In Duchenne muscular dystrophy (DMD), the activation of proinflammatory and metabolic cellular pathways in skeletal muscle cells is an inherent characteristic. The absence of dystrophin, the protein providing a link between the extracellular matrix and the myocyte cytoskeleton, destabilizes the dystrophin-associated protein complex, a large transmembrane protein complex that acts as a shock absorber during muscle contraction, a receiver and transducer of cellular signals and as a scaffold for signaling proteins. Synthetic glucocorticoid intake counteracts the majority of these mechanisms. However, glucocorticoids induce burdensome secondary effects, including hypertension, arrhythmias, hyperglycemia, osteoporosis, weight gain, growth delay, skin thinning, cushingoid appearance, and tissue-specific glucocorticoid resistance.
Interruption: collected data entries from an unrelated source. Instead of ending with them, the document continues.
(* ===== verification/PeerInv.v ===== *)
(** Invariants of a peer (Peer.v) through all its steps (PeerSteps.v).

    [requests_inv]: of the requests it sent, those pending are those not settled,
    and none is once the input has ended.  [output_inv]: what was queued, in its
    order, was written, is queued or was thrown away by a close.  [control]:
    where the three loops are and what the stack holds. *)

From Stdlib Require Import Strings.Byte ZArith Lia Bool.
From stdpp Require Import prelude gmap strings list relations.
From S2P Require Import Prelude Charconv Framing Peer PeerSends PeerSteps.
Local Open Scope kota_scope.
Local Open Scope nat_scope.

Section Inv.
Context `{C : Codec}.
Variable limit : nat.

(** ** Requests *)

Definition requests_inv (p : Peer) : Prop :=
  sends_ok (sends p) ∧ (input_open (life p) = false ∨ gone (life p) = true → pending_requests (sends p) = ∅).

(** A step from [p] to [p'] as far as requests go. *)
Definition requests_next (p p' : Peer) : Prop := requests_inv p → requests_inv p' ∧ keeps (sends p) (sends p').

Lemma next_trans p q r : requests_next p q → requests_next q r → requests_next p r.
Proof. intros H1 H2 Hp. destruct (H1 Hp) as [Hq K1]. destruct (H2 Hq) as [Hr K2]. split; [done|by etrans]. Qed.

Lemma next_same p p' :
  sends p' = sends p → input_open (life p') = input_open (life p) → gone (life p') = gone (life p) → requests_next p p'.
Proof. intros E1 E2 E3 [H1 H2]. unfold requests_inv. rewrite E1, E2, E3. done. Qed.

(** Settling requests, whatever else changes but the end of the input. *)
Lemma next_settles p p' :
  (sends_ok (sends p) → sends_ok (sends p') ∧ keeps (sends p) (sends p') ∧
    (pending_requests (sends p) = ∅ → pending_requests (sends p') = ∅)) →
  input_open (life p') = input_open (life p) → gone (life p') = gone (life p) → requests_next p p'.
Proof. intros H E1 E2 [H1 H2]. destruct (H H1) as (H3 & H4 & H5). unfold requests_inv. rewrite E1, E2. eauto. Qed.

(** All of them failing, whatever else changes. *)
Lemma next_fails p p' e b :
  sends p' = (let s := fail_pending_requests (sends p) e in if b : bool then with_deadlines s (deadlines s) true else s) →
  requests_next p p'.
Proof.
  intros E [H1 _]. destruct (fail_ok _ e H1) as (H2 & H3 & H4). unfold requests_inv. rewrite E. destruct b; cbn [with_deadlines].
  - split; [split; [by apply changed_ok|done]|]. etrans; [done|]. by apply keeps_same.
  - by split.
Qed.

Lemma next_complete p i x : requests_next p (with_sends p (complete_pending_request (sends p) i x)).
Proof.
  apply next_settles; [|done..]. intros Hs. destruct (complete_request_ok _ i x Hs) as (H1 & H2 & H3). split_and!; [done..|].
  cbn. rewrite H3. intros ->. apply delete_empty.
Qed.

Lemma next_end_input p why : requests_next p (end_input p why).
Proof. eapply (next_fails _ _ _ true). done. Qed.

Lemma cancel_sources_same p l t :
  let p' := cancel_sources p l t in
  sends p' = sends p ∧ input_open (life p') = input_open (life p) ∧ gone (life p') = gone (life p) ∧
  ending (life p') = ending (life p) ∧ queued (out p') = queued (out p) ∧ written (out p') = written (out p) ∧
  answers (serves p') = answers (serves p).
Proof. by destruct l, t. Qed.

Lemma next_cancel_sources p l t : requests_next p (cancel_sources p l t).
Proof. destruct (cancel_sources_same p l t) as (H1 & H2 & H3 & _). by apply next_same. Qed.

Lemma next_gives_up p k x p' :
  (sends_ok (sends p) → unsettled (sends p) k) → gives_up limit p k x p' → requests_next p p'.
Proof.
  intros Hu Hg. destruct (gives_up_frame _ _ _ _ _ Hg) as (_ & El & _). apply next_settles; [|by rewrite El..].
  intros Hs. destruct (Hu Hs) as (r & Hk & Hr). destruct (gives_up_ok _ _ _ _ _ _ Hs Hk Hr Hg) as (H1 & H2 & H3).
  split_and!; [done..|]. intros Hp. apply map_empty. intros i. apply eq_None_not_Some. intros [j Hj].
  apply H3 in Hj. by rewrite Hp, lookup_empty in Hj.
Qed.

Lemma next_cancel_remote p k : k < length (requests (sends p)) → requests_next p (cancel_remote limit p k).
Proof.
  intros Hk. destruct (lookup_lt_is_Some_2 _ _ Hk) as [r Hr].
  pose proof (list_lookup_total_correct _ _ _ Hr) as Et.
  destruct (cancel_remote_cancels limit p k) as [|text Hc Hn [Hu Hfit]|x p' Hn Hg].
  - by apply next_same.
  - apply next_settles; [|done..]. intros Hs. split_and!; [by apply mark_ok|apply mark_keeps|done].
  - apply (next_gives_up p k x); [|done]. intros _. exists r. split; [done|]. by rewrite <- Et.
Qed.

Lemma next_expire p fuel : requests_next p (expire_due limit fuel p).
Proof.
  intros Hp. induction (expire_expires limit fuel p (proj1 Hp)) as [|p1 p2 p3 H12 _ IH]; [by split|].
  destruct H12 as [t k l p2 Hd Ht Hg]. revert Hp.
  apply (next_trans _ p2); [|done]. apply (next_gives_up p1 k timed_out); [|done]. intros Hs.
  destruct (deadline_unsettled _ _ _ _ Hs Hd) as (r & ? & ? & _). by exists r.
Qed.

Lemma next_send_request p m x token timeout : gone (life p) = false → requests_next p (send_request limit p m x token timeout).1.
Proof.
  intros Hgone. unfold send_request, refuse_request. case_if; [by apply next_same|].
  destruct (unsendable p true) eqn:Eu; [by apply next_same|]. destruct token; [by apply next_same|].
  apply sendable in Eu as (_ & _ & _ & Hi). specialize (Hi eq_refl). fold (next_id (sends p)).
  assert (Hn : requests_next p (with_sends p (next_id (sends p)))).
  { apply next_settles; [|done..]. intros Hs. split_and!; [by apply next_id_ok|by apply keeps_same|done]. }
  destruct (encode_request _ _ _) as [text|e]; [|done]. unfold send_request_impl. case_if; [|done].
  intros [Hs Hp]. set (n := next_request_id (sends p)).
  assert (Hf : pending_requests (sends p) !! NumberID n = None).
  { apply eq_None_not_Some. intros [k (r & Hk & Hid & _)%(ok_pending _ Hs)].
    destruct (ok_ids _ Hs k r Hk) as (m' & E & Hlt). rewrite Hid in E. injection E as <-. unfold n in Hlt. lia. }
  cbn. fold n. rewrite Hf. change (mkSends _ _ _ _ _) with (add_request (sends p) n).
  pose proof (add_ok _ Hs) as Ha. fold n in Ha.
  assert (Hk : requests (add_request (sends p) n) !! length (requests (sends p)) = Some (mkPending (NumberID n) None None false))
    by (apply add_lookup; by right).
  assert (Kadd : keeps (sends p) (add_request (sends p) n)) by by eapply keeps_app.
  split.
  - split; [destruct timeout; cbn; [by eapply file_ok|done]|]. cbn. rewrite Hi, Hgone. by intros [].
  - cbn. destruct timeout; [|done]. etrans; [done|]. by eapply file_keeps.
Qed.

Lemma next_read_on p v : requests_next p (read_on p v).
Proof.
  unfold read_on. destruct v; [|by apply next_same]. destruct (violation_policy _); [by apply next_same|].
  eapply next_trans; [apply next_end_input|by apply next_same].
Qed.

Lemma next_dispatch p text : requests_next p (dispatch_incoming_message limit p text).1.
Proof.
  unfold dispatch_incoming_message. destruct (parse_message text) as [i m x|m x|i r|[i|] e u|i e n]; cbn.
  - unfold dispatch_request. repeat case_if; by apply next_same.
  - unfold dispatch_notification. repeat case_if; [destruct (_ ≫= _)|..]; by apply next_same.
  - apply next_complete.
  - apply next_complete.
  - by apply next_same.
  - destruct n; by apply next_same.
Qed.

Lemma next_read p r : requests_next p (read_message limit p r).
Proof.
  destruct r as [text|e]; cbn.
  - pose proof (next_dispatch p text) as H. destruct (dispatch_incoming_message limit p text) as [p' [v|]]; cbn in H.
    + eapply next_trans; [done|apply next_read_on].
    + eapply next_trans; [done|by apply next_same].
  - destruct (kind e).
    + eapply next_trans; [apply next_end_input|by apply next_same].
    + eapply next_trans; [apply next_end_input|by apply next_same].
    + unfold skip_oversized. cbn zeta. destruct (peek _) as [[] [i|]]; cbn; try (by apply next_same); try apply next_complete;
        by eapply (next_fails _ _ _ false).
Qed.

Lemma write_end_same p b : sends (write_end p b) = sends p ∧ input_open (life (write_end p b)) = input_open (life p) ∧
  gone (life (write_end p b)) = gone (life p) ∧ serves (write_end p b) = serves p.
Proof. unfold write_end. case_if; [|done]. cbn. unfold end_conversation. by destruct (ending _). Qed.

Lemma next_write_end p b : requests_next p (write_end p b).
Proof. destruct (write_end_same p b) as (? & ? & ? & _). by apply next_same. Qed.

Lemma next_fail_output p why : requests_next p (fail_output p why).
Proof.
  unfold fail_output. destruct (closed _); [apply next_write_end|]. unfold cancel_handlers.
  eapply next_trans; [|apply next_cancel_sources]. by eapply (next_fails _ _ _ false).
Qed.

Lemma next_close p : requests_next p (close p).
Proof.
  unfold close. destruct (closed _); [by apply next_same|]. unfold cancel_handlers.
  eapply next_trans; [|apply next_cancel_sources]. by eapply (next_fails _ _ _ false).
Qed.

Lemma next_write_run p : requests_next p (write_run p).
Proof. unfold write_run. destruct (outgoing_queue _); [|by apply next_same]. repeat case_if; try (by apply next_same); apply next_write_end. Qed.

Lemma next_deadline_run p : requests_next p (deadline_run limit p).
Proof.
  unfold deadline_run. case_if; [|by apply next_same]. set (q := expire_due _ _ _). apply (next_trans _ q); [apply next_expire|].
  assert (H : requests_next q (with_sends q (with_deadlines (sends q) (deadlines (sends q)) false))).
  { apply next_settles; [|done..]. intros Hs. split_and!; [by apply changed_ok|by apply keeps_same|done]. }
  cbn zeta. revert H. generalize (with_sends q (with_deadlines (sends q) (deadlines (sends q)) false)). intros r H.
  destruct (deadlines (sends r)) as [|[]]; (eapply next_trans; [exact H|by apply next_same]).
Qed.

Lemma transition_requests p p' : gone (life p) = false → transition limit p p' → requests_next p p'.
Proof.
  intros Hg Ht. destruct Ht; try (by apply next_same).
  - by apply next_send_request.
  - destruct (notify_cases limit p OfNotification method params) as [[e ->]|(text & _ & ->)]; by apply next_same.
  - by apply next_cancel_remote.
  - apply next_close.
  - unfold close_output. case_if; by apply next_same.
  - by eapply (next_fails _ _ _ false).
  - eapply next_trans; [|apply next_read_on]. by apply next_same.
  - eapply next_trans; [|apply next_cancel_sources]. by apply next_same.
  - apply next_read.
  - eapply next_trans; [apply next_end_input|by apply next_same].
  - apply next_write_run.
  - apply next_fail_output.
  - apply next_write_end.
  - apply next_deadline_run.
Qed.

Lemma reachable_requests p : reachable limit p → requests_inv p.
Proof.
  induction 1 as [|p e p' _ IH Hst].
  - split; [apply sends_ok_new|]. cbn. by intros [].
  - apply step_transition in Hst as [Hg Ht]. by destruct (transition_requests p p' Hg Ht IH).
Qed.

(** ** What is written, and the end of the conversation *)

Definition shut (o : Output) : Prop := output_open o = false.
(** Nothing more is queued. *)
Definition finishing (o : Output) : Prop := output_open o = false ∨ closing_output o = true.

Record out_ok (o : Output) (is_closed : bool) : Prop := {
  out_order : ∃ lost, queued o = written o ++ outgoing_queue o ++ lost ∧ (is_closed = false → lost = []);
  out_half : half_closed o = true → queued o = written o ∧ shut o;
  out_closed : is_closed = true → shut o;
}.

Definition output_inv (p : Peer) : Prop :=
  out_ok (out p) (closed (life p)) ∧ (closed (life p) = true ∨ input_open (life p) = false ↔ ending (life p) ≠ None) ∧
  (closed (life p) = true → closing_output (out p) = false ∨ writing (loops p) = WriteDone).

(** The conversation's end is told once; an output that is closed, or will be
    once the queue is written, stays so. *)
Record output_later (p p' : Peer) : Prop := {
  later_ending : ∀ e, ending (life p) = Some e → ending (life p') = Some e;
  later_finishing : finishing (out p) → finishing (out p');
  later_input : input_open (life p) = false → input_open (life p') = false;
  later_closed : closed (life p) = true → closed (life p') = true;
}.

#[local] Instance later_preorder : PreOrder output_later.
Proof. split; [by split|]. intros p q r [] []. split; auto. Qed.

Definition output_next (p p' : Peer) : Prop := output_inv p → output_inv p' ∧ output_later p p'.

Lemma onext_trans p q r : output_next p q → output_next q r → output_next p r.
Proof. intros H1 H2 Hp. destruct (H1 Hp) as [Hq K1]. destruct (H2 Hq) as [Hr K2]. split; [done|by etrans]. Qed.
Hence, lowering the glucocorticoid dosage could be beneficial for DMD patients. A more profound insight into the major cellular pathways that are stabilized after synthetic glucocorticoid administration in DMD is needed when searching for the molecules able to achieve similar pathway stabilization. This review provides a concise overview of the major anti-inflammatory pathways, as well as the metabolic effects of glucocorticoids in the skeletal muscle affected in DMD. The known drugs able to stabilize these pathways, and which could potentially be combined with glucocorticoid therapy as steroid-sparing agents, are described. This could create new opportunities for testing in DMD animal models and/or clinical trials, possibly leading to smaller glucocorticoids dosage regimens for DMD patients.